Seokheun “Sean” Choi, professor of Electrical and Computer Engineering at Binghamton University in Binghamton, New York, is working at the forefront, driving research toward making biobattery commercialization and ubiquity feasible. Battery Power Online communicated with Choi via email to learn more about the latest research in this arena, particularly focusing on devices powered by biomolecules.
Choi defines the biobattery simply as an “energy-generating/harvesting device based on biological chemical reactions.” The concept is a relatively straightforward twist on the traditional battery. For the lithium-ion battery we’re more familiar with, lithium ions and electrons accumulate at the anode during charging, and the return movement of electrons through an external circuit, from anode to cathode, at the same time that the lithium ions return to the cathode through an ion-selective separator, powers your device.
For the typical biobattery or biofuel cell (when the device operates without replenishing the fuel, it is a biobattery; when fuel is replenished, it is a biofuel cell, Choi clarifies), you can think of it as existing only in a state analogous to a charged battery. The electrons are already at the anode, but they’re locked up in organic molecules such as glucose. Either isolated enzymes or enzymes present in whole microbes oxidize these molecules to release the electrons and protons. From here, the process is mostly equivalent to the lithium-ion battery. The electrons and protons ultimately recombine with an acceptor molecule at the cathode, although this cathode reduction process sometimes also includes enzymatic or microbial activity.
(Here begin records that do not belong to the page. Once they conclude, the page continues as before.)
(* ===== verification/Text.v ===== *)
(** * Rust strings

    A [char] is a Unicode scalar value (a [Z]); a [str] is the list of its
    [char]s.  [len] and [as_bytes] go through the UTF-8 encoding.  The
    Unicode predicates the proxy uses ([is_whitespace], [is_control],
    [is_ascii_alphanumeric]) are written out from their definitions; the case
    mapping table of [str::to_lowercase] is a class with the laws the proofs
    use, and its restriction to ASCII is an instance of it. *)

From S2P Require Import Prelude.
Open Scope Z_scope.
Open Scope conproxy_scope.

Abbreviation char := Z (only parsing).
Abbreviation str := (list Z) (only parsing).
Abbreviation bytes := (list Z) (only parsing).

(** A string literal of the source. *)
Fixpoint lit (s : string) : str :=
  match s with
  | EmptyString => []
  | String a s' => Z.of_N (Ascii.N_of_ascii a) :: lit s'
  end.

Definition str_eqb (a b : str) : bool := bool_decide (a = b).

(** ** UTF-8 *)
Definition utf8_char (c : char) : bytes :=
  if c <? 128 then [c]
  else if c <? 2048 then [192 + Z.shiftr c 6; 128 + Z.land c 63]
  else if c <? 65536 then
    [224 + Z.shiftr c 12; 128 + Z.land (Z.shiftr c 6) 63; 128 + Z.land c 63]
  else
    [240 + Z.shiftr c 18; 128 + Z.land (Z.shiftr c 12) 63;
     128 + Z.land (Z.shiftr c 6) 63; 128 + Z.land c 63].

Definition as_bytes (s : str) : bytes := concat (map utf8_char s).

(** [str::len]: the number of bytes. *)
Definition str_len (s : str) : Z := zlen (as_bytes s).

(** ** Character classes *)
Definition is_whitespace (c : char) : bool :=
  ((9 <=? c) && (c <=? 13)) || (c =? 32) || (c =? 133) || (c =? 160) || (c =? 5760)
  || ((8192 <=? c) && (c <=? 8202)) || (c =? 8232) || (c =? 8233) || (c =? 8239)
  || (c =? 8287) || (c =? 12288).

Definition is_control (c : char) : bool := (c <? 32) || ((127 <=? c) && (c <=? 159)).

Definition is_ascii_digit (c : char) : bool := (48 <=? c) && (c <=? 57).
Definition is_ascii_upper (c : char) : bool := (65 <=? c) && (c <=? 90).
Definition is_ascii_lower (c : char) : bool := (97 <=? c) && (c <=? 122).
Definition is_ascii_alphanumeric (c : char) : bool :=
  is_ascii_digit c || is_ascii_upper c || is_ascii_lower c.
Definition to_ascii_lowercase_char (c : char) : char :=
  if is_ascii_upper c then c + 32 else c.
Definition to_ascii_lowercase (s : str) : str := map to_ascii_lowercase_char s.

(** ** Trimming and searching *)
Fixpoint trim_start_by (p : char -> bool) (s : str) : str :=
  match s with
  | [] => []
  | c :: s' => if p c then trim_start_by p s' else s
  end.
Definition trim_end_by (p : char -> bool) (s : str) : str :=
  reverse (trim_start_by p (reverse s)).
Definition trim (s : str) : str := trim_end_by is_whitespace (trim_start_by is_whitespace s).

Definition contains_char (s : str) (c : char) : bool := existsb (Z.eqb c) s.

Fixpoint starts_with (s p : str) : bool :=
  match p, s with
  | [], _ => true
  | c :: p', d :: s' => (c =? d) && starts_with s' p'
  | _ :: _, [] => false
  end.

Definition strip_prefix (p s : str) : option str :=
  if starts_with s p then Some (drop (length p) s) else None.

Fixpoint contains_str (s p : str) : bool :=
  starts_with s p ||
  match s with [] => false | _ :: s' => contains_str s' p end.

(** Decimal digits of an unsigned 64-bit number ([Display]). *)
Fixpoint digits_aux (fuel : nat) (n : Z) (acc : str) : str :=
  match fuel with
  | O => acc
  | S f => let acc := (48 + n mod 10) :: acc in
           if n <? 10 then acc else digits_aux f (n / 10) acc
  end.
Definition show_Z (n : Z) : str := digits_aux 20 n [].

(** ** Lowercasing

    [str::to_lowercase] follows the Unicode tables.  The laws are facts of those
    tables: the result consists of characters that lowercase to themselves, a
    string of such characters is left alone, and lowercasing neither creates
    nor removes white space at either end. *)
Class UnicodeCase := { to_lowercase : str -> str }.

Definition lower_fixed `{UnicodeCase} (c : char) : Prop := to_lowercase [c] = [c].

Class UnicodeCaseLaws (U : UnicodeCase) : Prop := {
  lower_out_fixed : forall s, Forall lower_fixed (to_lowercase s);
  lower_fixed_id : forall s, Forall lower_fixed s -> to_lowercase s = s;
  lower_space : lower_fixed 32;
  lower_head_ws : forall s,
    option_map is_whitespace (head (to_lowercase s)) = option_map is_whitespace (head s);
  lower_last_ws : forall s,
    option_map is_whitespace (last (to_lowercase s)) = option_map is_whitespace (last s)
}.

(** The ASCII restriction of the table. *)
Definition AsciiCase : UnicodeCase := {| to_lowercase := to_ascii_lowercase |}.

Lemma to_ascii_lowercase_char_idem c :
  to_ascii_lowercase_char (to_ascii_lowercase_char c) = to_ascii_lowercase_char c.
Proof.
  unfold to_ascii_lowercase_char, is_ascii_upper.
  destruct (65 <=? c) eqn:?, (c <=? 90) eqn:?; simpl; reflect_Z;
  repeat match goal with |- context [?a <=? ?b] => destruct (Z.leb_spec a b) end; simpl; lia.
Qed.

Lemma to_ascii_lowercase_char_ws c :
  is_whitespace (to_ascii_lowercase_char c) = is_whitespace c.
Proof.
  unfold to_ascii_lowercase_char, is_ascii_upper.
  destruct (65 <=? c) eqn:E1; [destruct (c <=? 90) eqn:E2|]; simpl; try done. reflect_Z.
  assert (exists k : nat, c = 65 + Z.of_nat k /\ (k <= 25)%nat) as (k & -> & Hk).
  { exists (Z.to_nat (c - 65)). lia. }
  do 26 (destruct k as [|k]; [done|]). lia.
Qed.

#[export] Instance AsciiCase_laws : UnicodeCaseLaws AsciiCase.
Proof.
  split; simpl; unfold lower_fixed; simpl.
  - intros s. apply Forall_forall. intros c (d & <- & _)%list_elem_of_In%in_map_iff.
    unfold to_ascii_lowercase. simpl. by rewrite to_ascii_lowercase_char_idem.
  - intros s Hs. induction Hs as [|c s Hc _ IH]; simpl; [done|].
    unfold to_ascii_lowercase in *. simpl in *. congruence.
  - done.
  - intros [|c s]; simpl; [done|]. by rewrite to_ascii_lowercase_char_ws.
  - intros s. unfold to_ascii_lowercase. change (map ?f s) with (f <$> s).
    rewrite fmap_last. destruct (last s) as [c|]; simpl; [|done].
    f_equal. apply to_ascii_lowercase_char_ws.
Qed.

(** ** Lemmas on trimming *)

Lemma trim_start_head p s c s' : trim_start_by p s = c :: s' -> p c = false.
Proof.
  induction s as [|d s IH]; simpl; [done|].
  destruct (p d) eqn:E; [done|]. by intros [= <- <-].
Qed.

Lemma trim_start_id p s :
  (forall c, head s = Some c -> p c = false) -> trim_start_by p s = s.
Proof. destruct s as [|c s]; simpl; [done|]. intros H. by rewrite (H c). Qed.

Lemma trim_end_id p s :
  (forall c, last s = Some c -> p c = false) -> trim_end_by p s = s.
Proof.
  intros H. unfold trim_end_by. rewrite trim_start_id, reverse_involutive; [done|].
  intros c Hc. apply H. by rewrite head_reverse in Hc.
Qed.

Lemma trim_end_last p s c : last (trim_end_by p s) = Some c -> p c = false.
Proof.
  unfold trim_end_by. rewrite last_reverse.
  destruct (trim_start_by p (reverse s)) as [|d r] eqn:E; simpl; [done|].
  intros [= ->]. eauto using trim_start_head.
Qed.

Lemma trim_start_suffix p s : exists l, s = l ++ trim_start_by p s /\ forallb p l = true.
Proof.
  induction s as [|c s (l & Hl & Hp)]; simpl; [by exists []|].
  destruct (p c) eqn:E; [|by exists []].
  exists (c :: l). simpl. rewrite E, Hp. split; [by f_equal|done].
Qed.

Lemma trim_end_prefix p s : exists l, s = trim_end_by p s ++ l /\ forallb p l = true.
Proof.
  destruct (trim_start_suffix p (reverse s)) as (l & Hl & Hp).
  exists (reverse l). unfold trim_end_by. split.
  - rewrite <- reverse_app, <- Hl. by rewrite reverse_involutive.
  - apply forallb_forall. intros c Hc.
    rewrite forallb_forall in Hp. apply Hp.
    apply list_elem_of_In. apply list_elem_of_In in Hc. by rewrite elem_of_reverse in Hc.
Qed.

(** The result of [trim] has no white space at either end. *)
Lemma trim_head s c : head (trim s) = Some c -> is_whitespace c = false.
Proof.
  unfold trim. intros Hc.
  destruct (trim_start_by is_whitespace s) as [|d r] eqn:E; simpl in Hc; [done|].
  pose proof (trim_start_head _ _ _ _ E) as Hd.
  destruct (trim_end_prefix is_whitespace (d :: r)) as (l & Hl & Hp).
  destruct (trim_end_by is_whitespace (d :: r)) as [|e q]; simpl in *; [done|].
  injection Hl as -> ?. by injection Hc as ->.
Qed.

Lemma trim_last s c : last (trim s) = Some c -> is_whitespace c = false.
Proof. unfold trim. apply trim_end_last. Qed.

Lemma trim_id s :
  (forall c, head s = Some c -> is_whitespace c = false) ->
  (forall c, last s = Some c -> is_whitespace c = false) -> trim s = s.
Proof. intros H1 H2. unfold trim. by rewrite (trim_start_id _ _ H1), trim_end_id. Qed.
The scheme mimics and exploits the natural biochemical processes that allow organisms to harness energy from food—electrons are harvested from organic fuel and transferred to electron acceptors, such as the terminal acceptor oxygen we use in aerobic respiration. In organisms, the energy from this electron movement is ultimately captured in ATP, which provides the energy for most biochemical processes. However, just as electrons drive ATP synthesis in cells, they generate current in biobatteries by shuttling electrons through an external circuit.
Old Ideas, New Applications
The biobattery concept is not new. Sony made a headline-generating announcement in 2007 when it showed that a series of simple enzyme-based biobatteries using glucose as fuel could power small devices, including a flash-based mp3 player. The idea actually dates back much further, beginning with the appreciation by M.C. Potter in 1911 that electricity could be harnessed from Saccharomyces cerevisiae. However, despite the tenure of the concept, it hasn’t moved significantly beyond academic labs and prototypes. Sony never publicly followed up on their stated intentions to use their designs in small toys.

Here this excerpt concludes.